[DATA FOR REVIEW Boundary: Start]
(** * correcao_curva: Bezier boundary loop, 12x12 control mesh and remap field

    Shallow embedding of [src/correcao_curva.py].

    Numbers.  Python [int] is [Z].  Python [float] (and the [float32]
    cells of the two maps, and the [qreal] coordinates of a [QPointF]) are
    idealised as exact rationals [Q]; equality of computed coordinates
    is therefore [Qeq] ([==]), the exact counterpart of equality within
    floating-point tolerance.

    Errors.  A Python exception is a value [Raise e] of the [result] type;
    every operation of the source that can raise (true division, list
    indexing, array allocation) is modelled by a function into [result]. *)

From Stdlib Require Import ZArith QArith Qround Qpower List String Ascii Bool Lia Lqa.
Import ListNotations.
Open Scope Z_scope.

(* ------------------------------------------------------------------ *)
(** ** Python primitives *)

Inductive exc : Type :=
| ZeroDivisionError
| IndexError
| ValueError.

Inductive result (A : Type) : Type :=
| Ok (a : A)
| Raise (e : exc).

Arguments Ok {A} a.
Arguments Raise {A} e.

Definition bind {A B : Type} (c : result A) (k : A -> result B) : result B :=
  match c with
  | Ok a => k a
  | Raise e => Raise e
  end.

Notation "x <- c ;; k" := (bind c (fun x => k))
  (at level 61, c at next level, right associativity).
Notation "' p <- c ;; k" := (bind c (fun x => let p := x in k))
  (at level 61, p pattern, c at next level, right associativity).

(** [a / b] with a float or int numerator and an int denominator. *)
Definition py_div (a : Q) (b : Z) : result Q :=
  if b =? 0 then Raise ZeroDivisionError else Ok (a / inject_Z b)%Q.

(** [int(x)] on a float: truncation toward zero. *)
Definition py_int (q : Q) : Z := Z.quot (Qnum q) (Zpos (Qden q)).

(** [np.clip(a, lo, hi)] is [minimum(maximum(a, lo), hi)]. *)
Definition np_clip (a lo hi : Z) : Z := Z.min (Z.max a lo) hi.

(** [range(n)] *)
Definition py_range (n : Z) : list Z := map Z.of_nat (seq 0 (Z.to_nat n)).

(** [l[i]] on a Python list: a negative index counts from the end. *)
Definition py_getitem {A : Type} (l : list A) (i : Z) : result A :=
  let n := Z.of_nat (List.length l) in
  let k := if i <? 0 then i + n else i in
  if (k <? 0) || (n <=? k) then Raise IndexError
  else match nth_error l (Z.to_nat k) with
       | Some a => Ok a
       | None => Raise IndexError
       end.

(** [for i in l: body], threading the mutated state, stopping at the first
    exception. *)
Fixpoint for_each {S : Type} (l : list Z) (body : Z -> S -> result S) (s : S)
  : result S :=
  match l with
  | [] => Ok s
  | i :: r => s' <- body i s ;; for_each r body s'
  end.

(* ------------------------------------------------------------------ *)
(** ** numpy 2-D arrays as lists of rows *)

Definition array2 : Type := list (list Q).

(** [np.zeros((h, w))]: negative dimensions are not allowed. *)
Definition np_zeros (h w : Z) : result array2 :=
  if (h <? 0) || (w <? 0) then Raise ValueError
  else Ok (repeat (repeat 0%Q (Z.to_nat w)) (Z.to_nat h)).

Fixpoint upd {A : Type} (l : list A) (n : nat) (f : A -> A) : list A :=
  match l, n with
  | [], _ => []
  | a :: r, O => f a :: r
  | a :: r, S n' => a :: upd r n' f
  end.

(** [m[v, u] = x], for indices the loops produce (non-negative). *)
Definition array_set (m : array2) (v u : Z) (x : Q) : array2 :=
  upd m (Z.to_nat v) (fun row => upd row (Z.to_nat u) (fun _ => x)).
Fixpoint bucketHits (tx : AgentTransaction) (ps : list SpendPolicy)
  (key : string) : nat :=
  match ps with
  | [] => O
  | p :: ps' =>
      ((if pol_enabled p then budgetHits (pol_id p) tx (pol_budgets p) key else O)
       + bucketHits tx ps' key)%nat
  end.

Fixpoint collectResults (now : Z) (st : State) (tx : AgentTransaction)
  (ps : list SpendPolicy) : list PolicyEvaluation :=
  match ps with
  | [] => []
  | policy :: rest =>
      match evaluatePolicy now st tx policy with
      | Some r => r :: collectResults now st tx rest
      | None => collectResults now st tx rest
      end
  end.

Definition evaluate (now : Z) (st : State) (tx : AgentTransaction)
  : PolicyEvaluation :=
  match collectResults now st tx (getPolicies st) with
  | [] => noPolicies
  | r :: rs => getMostRestrictive r rs
  end.

Fixpoint recordBudgets (policyId : string) (tx : AgentTransaction)
  (budgets : list BudgetLimit) (buckets : gmap string SpendBucket)
  : gmap string SpendBucket :=
  match budgets with
  | [] => buckets
  | budget :: rest =>
      if budgetSkipped budget tx then recordBudgets policyId tx rest buckets
      else
        let bucketKey := getBudgetBucketKey policyId budget tx in
        let bucket :=
          match buckets !! bucketKey with
          | Some b => b
          | None => mkBucket bucketKey 0 0
          end in
        recordBudgets policyId tx rest
          (<[bucketKey :=
               mkBucket (bucket_key bucket)
                        (bucket_amount bucket + tx_amount tx)
                        (bucket_count bucket + 1)]> buckets)
  end.

Fixpoint recordPolicies (now : Z) (tx : AgentTransaction)
  (ps : list SpendPolicy) (st : State) : State :=
  match ps with
  | [] => st
  | policy :: rest =>
      if negb (pol_enabled policy) then recordPolicies now tx rest st
      else
        recordPolicies now tx rest
          (mkState (policies st)
             (recordBudgets (pol_id policy) tx (pol_budgets policy)
                (spendBuckets st))
             (<[tx_agentId tx := now]> (lastTransactionTime st)))
  end.

Definition recordTransaction (now : Z) (st : State) (tx : AgentTransaction)
  : State :=
  recordPolicies now tx (getPolicies st) st.

End Host.

End PolicyEngine.

(* ===================================================================== *)
(** ** packages/observe tracker.ts: [SpendTracker]                         *)
(* ===================================================================== *)
Module SpendTracker.

Record State : Type := mkState {
  transactions : gmap string AgentTransaction;
  byAgent : gmap string (gset string);
  byService : gmap string (gset string);
  byRecipient : gmap string (gset string);
  chronological : list string
}.

Definition init : State := mkState ∅ ∅ ∅ ∅ [].

(** The ids an index holds under a key ([∅] when the key is absent). *)
Definition idsAt (index : gmap string (gset string)) (key : string)
  : gset string :=
  default ∅ (index !! key).

Definition addToIndex (index : gmap string (gset string))
  (key txId : string) : gmap string (gset string) :=
  <[key := idsAt index key ∪ {[txId]}]> index.

Definition record (st : State) (tx : AgentTransaction) : State :=
  let isUpdate := bool_decide (is_Some (transactions st !! tx_id tx)) in
  let transactions' := <[tx_id tx := tx]> (transactions st) in
  if negb isUpdate then
    mkState transactions'
      (addToIndex (byAgent st) (tx_agentId tx) (tx_id tx))
      (match tx_service tx with
       | Some s => if truthy_str s
                   then addToIndex (byService st) s (tx_id tx)
                   else byService st
       | None => byService st
       end)
      (addToIndex (byRecipient st) (tx_recipient tx) (tx_id tx))
      (chronological st ++ [tx_id tx])%list
  else
    mkState transactions' (byAgent st) (byService st) (byRecipient st)
      (chronological st).

Definition get (st : State) (id : string) : option AgentTransaction :=
  transactions st !! id.

Definition size (st : State) : nat := base.size (transactions st).

(** The tracker after [record] was called on each transaction in turn. *)
Definition replay (txs : list AgentTransaction) : State :=
  fold_left record txs init.

(** The transaction of the first, and of the last, call with a given id. *)
Definition firstRecorded (txs : list AgentTransaction) (id : string)
  : option AgentTransaction :=
  find (fun t => String.eqb (tx_id t) id) txs.

Definition lastRecorded (txs : list AgentTransaction) (id : string)
  : option AgentTransaction :=
  find (fun t => String.eqb (tx_id t) id) (rev txs).

(** Re-recordings of an id keep agent, recipient and service. *)
Definition fieldsStable (txs : list AgentTransaction) : Prop :=
  forall t t', In t txs -> In t' txs -> tx_id t = tx_id t' ->
    tx_agentId t = tx_agentId t' /\ tx_recipient t = tx_recipient t'
    /\ tx_service t = tx_service t'.

End SpendTracker.

(** The outcome of a call that may [throw]; the state a call leaves
    behind is returned beside it in either case. *)
Inductive Completion (A : Type) : Type :=
  | Return (a : A)
  | Throw (message : string).
Arguments Return {A} a.
Arguments Throw {A} message.

(* ===================================================================== *)
(** ** packages/protect provenance.ts: [TransactionProvenance]             *)
(* ===================================================================== *)
Module TransactionProvenance.

Inductive Stage : Type :=
  | intent | policy_check | approval | execution | settlement | dispute.

Inductive Outcome : Type := pass | fail | pending.

Record ProvenanceRecord : Type := mkRecord {
  pr_transactionId : string;
  pr_stage : Stage;
  pr_timestamp : string;
  pr_action : string;
  pr_outcome : Outcome;
  pr_details : JsRecord
}.

Record State : Type := mkState {
  chains : gmap string (list ProvenanceRecord)
}.

Definition getChain (st : State) (txId : string) : list ProvenanceRecord :=
  default [] (chains st !! txId).

Definition addRecord (st : State) (txId : string) (record : ProvenanceRecord)
  : ProvenanceRecord * State :=
  (record, mkState (<[txId := (getChain st txId ++ [record])%list]> (chains st))).

Definition recordDispute (now : string) (st : State) (txId : string)
  (details : JsRecord) : ProvenanceRecord * State :=
  addRecord st txId
    {| pr_transactionId := txId;
       pr_stage := dispute;
       pr_timestamp := now;
       pr_action := "Dispute filed against transaction";
       pr_outcome := pending;
       pr_details := details |}.

(** [recordPolicyCheck], [recordApproval], [recordExecution] and
    [recordSettlement] differ in the stage and the two action texts. *)
Definition recordStage (stage : Stage) (passed failed : string) (now : string)
  (st : State) (txId : string) (outcome : Outcome) (details : JsRecord)
  : ProvenanceRecord * State :=
  addRecord st txId
    {| pr_transactionId := txId;
       pr_stage := stage;
       pr_timestamp := now;
       pr_action := match outcome with pass => passed | _ => failed end;
       pr_outcome := outcome;
       pr_details := details |}.

Definition recordPolicyCheck : string -> State -> string -> Outcome -> JsRecord
                               -> ProvenanceRecord * State :=
  recordStage policy_check "Policy check passed" "Policy check failed".

Definition recordApproval : string -> State -> string -> Outcome -> JsRecord
                            -> ProvenanceRecord * State :=
  recordStage approval "Transaction approved" "Transaction rejected".

Definition recordExecution : string -> State -> string -> Outcome -> JsRecord
                             -> ProvenanceRecord * State :=
  recordStage execution "Payment executed successfully" "Payment execution failed".

Definition recordSettlement : string -> State -> string -> Outcome -> JsRecord
                              -> ProvenanceRecord * State :=
  recordStage settlement "Payment settled and confirmed" "Settlement failed".
(** C5. The identifiers in the three customer files are, together, exactly
    1 to 28, and the initial file holds the identifiers 1 to 20, each
    once. *)
Theorem customer_identifier_set (w w' : World) :
  main w = Ok tt w' ->
  exists initial delta1 delta2,
    files w' !! customers_file1_path = Some (csv_lines (CUSTOMER_COLUMNS :: initial)) /\
    files w' !! customers_file2_path = Some (csv_lines (CUSTOMER_COLUMNS :: delta1)) /\
    files w' !! customers_file3_path = Some (csv_lines (CUSTOMER_COLUMNS :: delta2)) /\
    column 0 initial = map str_int (range 1 21) /\
    NoDup (column 0 initial) /\
    forall s, s ∈ column 0 (initial ++ delta1 ++ delta2) <-> s ∈ map str_int (range 1 29).
Proof.
  intros Hrun.
  destruct (customer_file_columns _ _ Hrun)
    as (rows1 & rows2 & rows3 & H1 & H2 & H3 & C1 & C2 & C3).
  exists rows1, rows2, rows3. repeat (split; [assumption|]).
  split; [rewrite C1; apply (bool_decide_unpack _); vm_compute; exact I|].
  rewrite !column_app, C1, C2, C3.
  apply same_elements; vm_compute; reflexivity.
Qed.

Lemma customer_identifier_set_witness :
  exists initial delta1 delta2,
    files script_end !! customers_file1_path = Some (csv_lines (CUSTOMER_COLUMNS :: initial)) /\
    files script_end !! customers_file2_path = Some (csv_lines (CUSTOMER_COLUMNS :: delta1)) /\
    files script_end !! customers_file3_path = Some (csv_lines (CUSTOMER_COLUMNS :: delta2)) /\
    column 0 initial = map str_int (range 1 21) /\
    NoDup (column 0 initial) /\
    forall s, s ∈ column 0 (initial ++ delta1 ++ delta2) <-> s ∈ map str_int (range 1 29).
Proof. apply (customer_identifier_set script_world script_end). vm_compute. reflexivity. Defined.

(** C10. The initial product file holds PROD-0001 to PROD-0025; delta1
    holds PROD-0026 to PROD-0030 and then the products 2, 8, 15, 22; delta2
    holds PROD-0031 to PROD-0034 and then the products 1, 5, 12, 26, 28, 30;
    together the three files hold exactly PROD-0001 to PROD-0034. *)
Theorem product_identifier_rows (w w' : World) :
  main w = Ok tt w' ->
  exists initial delta1 delta2,
    files w' !! products_file1_path = Some (csv_lines (PRODUCT_COLUMNS :: initial)) /\
    files w' !! products_file2_path = Some (csv_lines (PRODUCT_COLUMNS :: delta1)) /\
    files w' !! products_file3_path = Some (csv_lines (PRODUCT_COLUMNS :: delta2)) /\
    column 0 initial = map product_id_text (range 1 26) /\
    column 0 delta1 =
      ["PROD-0026"; "PROD-0027"; "PROD-0028"; "PROD-0029"; "PROD-0030";
       "PROD-0002"; "PROD-0008"; "PROD-0015"; "PROD-0022"]%string /\
    column 0 delta2 =
      ["PROD-0031"; "PROD-0032"; "PROD-0033"; "PROD-0034";
       "PROD-0001"; "PROD-0005"; "PROD-0012"; "PROD-0026"; "PROD-0028"; "PROD-0030"]%string /\
    product_id_text 1 = "PROD-0001"%string /\ product_id_text 25 = "PROD-0025"%string /\
    product_id_text 34 = "PROD-0034"%string /\
    forall s, s ∈ column 0 (initial ++ delta1 ++ delta2) <-> s ∈ map product_id_text (range 1 35).
Proof.
  intros Hrun.
  destruct (product_file_columns _ _ Hrun)
    as (rows1 & rows2 & rows3 & H1 & H2 & H3 & C1 & C2 & C3).
  exists rows1, rows2, rows3. repeat (split; [first [assumption | reflexivity]|]).
  rewrite !column_app, C1, C2, C3.
  apply same_elements; vm_compute; reflexivity.
Qed.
[DATA FOR REVIEW Boundary: End]
* _TASK GOAL_: Your task is to set down again, exactly, every line from the beginning of the listing through the line with "p := x in k))".

* _TASK RESULT_:
(** * correcao_curva: Bezier boundary loop, 12x12 control mesh and remap field

    Shallow embedding of [src/correcao_curva.py].

    Numbers.  Python [int] is [Z].  Python [float] (and the [float32]
    cells of the two maps, and the [qreal] coordinates of a [QPointF]) are
    idealised as exact rationals [Q]; equality of computed coordinates
    is therefore [Qeq] ([==]), the exact counterpart of equality within
    floating-point tolerance.

    Errors.  A Python exception is a value [Raise e] of the [result] type;
    every operation of the source that can raise (true division, list
    indexing, array allocation) is modelled by a function into [result]. *)

From Stdlib Require Import ZArith QArith Qround Qpower List String Ascii Bool Lia Lqa.
Import ListNotations.
Open Scope Z_scope.

(* ------------------------------------------------------------------ *)
(** ** Python primitives *)

Inductive exc : Type :=
| ZeroDivisionError
| IndexError
| ValueError.

Inductive result (A : Type) : Type :=
| Ok (a : A)
| Raise (e : exc).

Arguments Ok {A} a.
Arguments Raise {A} e.

Definition bind {A B : Type} (c : result A) (k : A -> result B) : result B :=
  match c with
  | Ok a => k a
  | Raise e => Raise e
  end.

Notation "x <- c ;; k" := (bind c (fun x => k))
  (at level 61, c at next level, right associativity).
Notation "' p <- c ;; k" := (bind c (fun x => let p := x in k))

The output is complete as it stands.